――YouTubeでの作画テクニック講座もとても明解で参考になるので、頼りにしたいと思ったんでしょうね。

アッツー ありがたいことです。昨年『アンサングヒーロー』(原作:うらたにみずき)で連載デビューした鯛噛(たいがみ)くんは、僕のYouTubeの漫画家志望の新人を育てる企画からデビューした子なんです。それで僕も背景作画を手伝いながら応援しました。めちゃくちゃ絵が上手い子なので、これからの活躍が楽しみです。

マンガの背景に込められた意味や意図をアッツーさんに聞いてみよう

――主にどういうアドバイスをしているんですか?

アッツー とにかく全体のバランスを見ることですね。漫画ってコマの集合体じゃないですか? だけど最初のうちはコマでしか絵を考えられないんです。なのでページ全体で見た時にバランスのブレがないか──左側を描き過ぎているから、右側をもうちょっと描き込もうっていうのはよく言います。

 この方が読みやすさが変わるんだよって。もっとマニアックなことを言うと、吹き出しがあって、キャラクターがあって、背景があるとすると、吹き出しも絵なんです。そこに平仮名で描いてあるか漢字で描いてあるかでページ全体の密度が変わってくるので、僕はそのバランスまで見て背景を入れています。

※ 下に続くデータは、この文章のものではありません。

(* ===== verification/Prover.v ===== *)
(** * The prover client ([core/prover_client.py])

    The client of the proving service caches the service's configuration in memory
    and in a file.  What the service answers (or that the call fails) is an argument
    of each operation. *)

From Stdlib Require Import ZArith Lia Ascii String.
From stdpp Require Import base tactics list gmap strings.
From S2P Require Import Prelude PyStr PyIO Constants Pairing ZkSnark MixerClient PyState.

Local Open Scope Z_scope.
Local Open Scope sm_scope.

Record ProverConfiguration : Type := mkProverConfig { zksnark_name : str; pairing_parameters : PairingParameters }.
(** The message [ProverConfiguration]. *)
Record ProverConfigurationProto : Type := mkProverProto { pcp_zksnark : str; pcp_pairing : PairingParametersProto }.

Definition prover_config_to_json_dict (c : ProverConfiguration) : json :=
  JDict [ (lit "zksnark_name", JStr (zksnark_name c));
          (lit "pairing_parameters", pairing_to_json_dict (pairing_parameters c)) ].
Definition prover_config_from_json_dict (j : json) : result ProverConfiguration :=
  nj ← jget (lit "zksnark_name") j; name ← as_str nj;
  pj ← jget (lit "pairing_parameters") j; pp ← pairing_from_json_dict pj;
  Ok (mkProverConfig name pp).
Definition prover_configuration_from_proto (p : ProverConfigurationProto) : result ProverConfiguration :=
  pp ← pairing_parameters_from_proto (pcp_pairing p); Ok (mkProverConfig (pcp_zksnark p) pp).

Record ProverClient : Type := mkProverClient {
  endpoint : str; prover_config_file : option str; prover_config : option ProverConfiguration
}.
Definition new_ProverClient (endpoint : str) (config_file : option str) : ProverClient :=
  mkProverClient endpoint config_file None.
Definition set_prover_config (c : ProverConfiguration) (p : ProverClient) : ProverClient :=
  mkProverClient (endpoint p) (prover_config_file p) (Some c).

Definition PState : Type := ProverClient * fs.
Definition on_disk {A : Type} (m : SM fs A) : SM PState A := zoom snd (λ t st, (st.1, t)) m.
Definition on_client {A : Type} (m : SM ProverClient A) : SM PState A := zoom fst (λ t st, (t, st.2)) m.

(** The part of [get_configuration] that asks the service. *)
Definition fetch_configuration (answer : result ProverConfigurationProto) : SM PState ProverConfiguration :=
  prover_config_proto <- lift answer ;;
  c <- lift (prover_configuration_from_proto prover_config_proto) ;;
  on_client (modify (set_prover_config c)) ;;;
  file <- on_client (gets prover_config_file) ;;
  (match file with
   | Some f => on_disk (f_write f (CJson (prover_config_to_json_dict c)))
   | None => ret tt
   end) ;;;
  ret c.

(** [get_configuration]; a cache file that cannot be read is deleted. *)
Definition get_configuration (answer : result ProverConfigurationProto) : SM PState ProverConfiguration :=
  cached <- on_client (gets prover_config) ;;
  match cached with
  | Some c => ret c
  | None =>
      file <- on_client (gets prover_config_file) ;;
      match file with
      | None => fetch_configuration answer
      | Some f =>
          have <- on_disk (f_exists f) ;;
          if (have : bool) then
            try_except
              (j <- on_disk (f_read_json f) ;;
               c <- lift (prover_config_from_json_dict j) ;;
               on_client (modify (set_prover_config c)) ;;;
               ret c)
              (λ _, on_disk (f_remove f) ;;; fetch_configuration answer)
          else fetch_configuration answer
      end
  end.

Definition get_provider (answer : result ProverConfigurationProto) : SM PState IZKSnarkProvider :=
  config <- get_configuration answer ;;
  lift (ZkSnark.get_zksnark_provider (zksnark_name config)).

Definition get_verification_key (answer : result ProverConfigurationProto) (vk_answer : result VerificationKeyProto)
    : SM PState IVerificationKey :=
  vk_proto <- lift vk_answer ;;
  zksnark <- get_provider answer ;;
  lift (verification_key_from_proto zksnark vk_proto).

(** [get_proof]; [prove] is the service. *)
Definition get_proof (answer : result ProverConfigurationProto)
    (prove : ProofInputs → result (ExtendedProofProto * list str)) (proof_inputs : ProofInputs)
    : SM PState (ExtendedProof * list Z) :=
  assert (zlen (js_inputs proof_inputs) =? JS_INPUTS) ;;;
  res <- lift (prove proof_inputs) ;;
  zksnark <- get_provider answer ;;
  extproof <- lift (extended_proof_from_proto zksnark res.1) ;;
  public_data <- lift (mapM (int_of_str 16) res.2) ;;
  ret (extproof, public_data).

(** ** Lemmas *)

(** Parameters that the constructor accepts. *)
Definition pairing_ok (pp : PairingParameters) : Prop :=
  new_PairingParameters (pp_name pp) (pp_r pp) (pp_q pp) (generator_g1 pp) (generator_g2 pp) = Ok pp.

Lemma new_pairing_ok n r q g1 g2 pp : new_PairingParameters n r q g1 g2 = Ok pp → pairing_ok pp.
Proof.
  intros E. pose proof E as E'. unfold new_PairingParameters in E. apply bind_Ok_inv in E as (rv & _ & E).
  apply bind_Ok_inv in E as (_ & _ & E). apply Ok_inj in E as <-. exact E'.
Qed.

Lemma pairing_json_roundtrip pp : pairing_ok pp → pairing_from_json_dict (pairing_to_json_dict pp) = Ok pp.
Proof.
  intros Hok. unfold pairing_from_json_dict, pairing_to_json_dict, jget_str. jsimp. cbn [as_str mbind result_bind]. jsimp.
  rewrite g1_json_roundtrip. cbn [mbind result_bind]. rewrite g2_json_roundtrip. exact Hok.
Qed.

Lemma prover_config_json_roundtrip c : pairing_ok (pairing_parameters c) →
  prover_config_from_json_dict (prover_config_to_json_dict c) = Ok c.
Proof.
  intros Hok. unfold prover_config_from_json_dict, prover_config_to_json_dict. jsimp. cbn [as_str mbind result_bind]. jsimp.
  rewrite pairing_json_roundtrip by done. by destruct c.
Qed.

Lemma config_from_proto_ok p c : prover_configuration_from_proto p = Ok c → pairing_ok (pairing_parameters c).
Proof.
  intros E. unfold prover_configuration_from_proto, pairing_parameters_from_proto in E.
  apply bind_Ok_inv in E as (pp & E & Ec). apply Ok_inj in Ec as <-. apply bind_Ok_inv in E as (g1 & _ & E).
  apply bind_Ok_inv in E as (g2 & _ & E). by apply new_pairing_ok in E.
Qed.

Lemma fetch_spec (p : ProverConfigurationProto) (c : ProverConfiguration) (ep f : str) (m : fs) : prover_configuration_from_proto p = Ok c →
  fetch_configuration (Ok p) (mkProverClient ep (Some f) None, m) =
    (Ok c, (mkProverClient ep (Some f) (Some c), write_file f (CJson (prover_config_to_json_dict c)) m)).
Proof. intros E. unfold fetch_configuration, bind, lift. rewrite E. done. Qed.

(** The cache is used: in memory, and by a new client with the same file, whatever
    the service answers then; a missing or unreadable file is replaced by what the
    service answers. *)
Theorem prover_configuration_cached (p : ProverConfigurationProto) (c : ProverConfiguration) (ep f : str) (m : fs) (Hp : prover_configuration_from_proto p = Ok c)
    (Hm : m !! f = None ∨ ∃ b, m !! f = Some b ∧ ∀ j, b = CJson j → ∃ e, prover_config_from_json_dict j = Err e) :
  ∃ pc m', get_configuration (Ok p) (new_ProverClient ep (Some f), m) = (Ok c, (pc, m')) ∧
    m' !! f = Some (CJson (prover_config_to_json_dict c)) ∧ (∀ g, g ≠ f → m' !! g = m !! g) ∧
    (∀ answer, get_configuration answer (pc, m') = (Ok c, (pc, m'))) ∧
    (∀ answer ep', get_configuration answer (new_ProverClient ep' (Some f), m') =
                     (Ok c, (mkProverClient ep' (Some f) (Some c), m'))).
Proof.
  assert (∃ m0, get_configuration (Ok p) (new_ProverClient ep (Some f), m) =
    (Ok c, (mkProverClient ep (Some f) (Some c), write_file f (CJson (prover_config_to_json_dict c)) m0)) ∧
    ∀ g, g ≠ f → m0 !! g = m !! g) as (m0 & E & Hfr).
  { unfold get_configuration, new_ProverClient, bind, on_client, on_disk, zoom, gets, f_exists. cbn [fst snd prover_config prover_config_file]. unfold gets.
    destruct Hm as [Hm|(b & Hb & Hbad)].
    - exists m. rewrite (proj2 (exists_file_false f m) Hm). by rewrite (fetch_spec p c).
    - exists (delete f m). unfold exists_file. rewrite Hb. rewrite bool_decide_true by by eexists.
      unfold try_except, f_read_json, read_json, read_file. cbn [fst snd]. rewrite Hb. cbn [of_option mbind result_bind].
      split; [|intros g Hg; by rewrite lookup_delete_ne].
      assert (f_remove f m = (Ok tt, delete f m)) as Hrm by (unfold f_remove, remove_file; by rewrite Hb).
      destruct b as [j|b|t]; cbn [mbind result_bind fst snd]; [|by rewrite Hrm, (fetch_spec p c)..].
      destruct (Hbad j eq_refl) as [e He]. unfold lift. rewrite He. cbn [snd fst]. by rewrite Hrm, (fetch_spec p c). }
  rewrite E. do 2 eexists. split; [reflexivity|]. split; [apply lookup_insert_eq|]. split; [|split].
  - intros g Hg. unfold write_file. rewrite lookup_insert_ne by done. auto.
  - intros answer. done.
  - intros answer ep'. unfold get_configuration, new_ProverClient, bind, on_client, on_disk, zoom, gets, f_exists. cbn [fst snd prover_config prover_config_file]. unfold gets.
    unfold exists_file, write_file. rewrite lookup_insert_eq, bool_decide_true by by eexists.
    unfold try_except, f_read_json, read_json, read_file. cbn [fst snd]. rewrite lookup_insert_eq. cbn [of_option mbind result_bind].
    unfold lift. by rewrite (prover_config_json_roundtrip c (config_from_proto_ok _ _ Hp)).
Qed.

――すごいですね。これまでアッツーさんが背景を描かれてきた作品はジャンルも様々ですが、現代ものとファンタジーではどちらが描きやすいですか?

アッツー こればっかりは好みだと思うんです。現代ものは建物に直線が多いから定規を使わないといけないんですけど、それが僕は面倒くさいんです。対してファンタジー系は自然の風景が多いぶんフリーハンドで描けるのでペン入れが楽なんです。その差です。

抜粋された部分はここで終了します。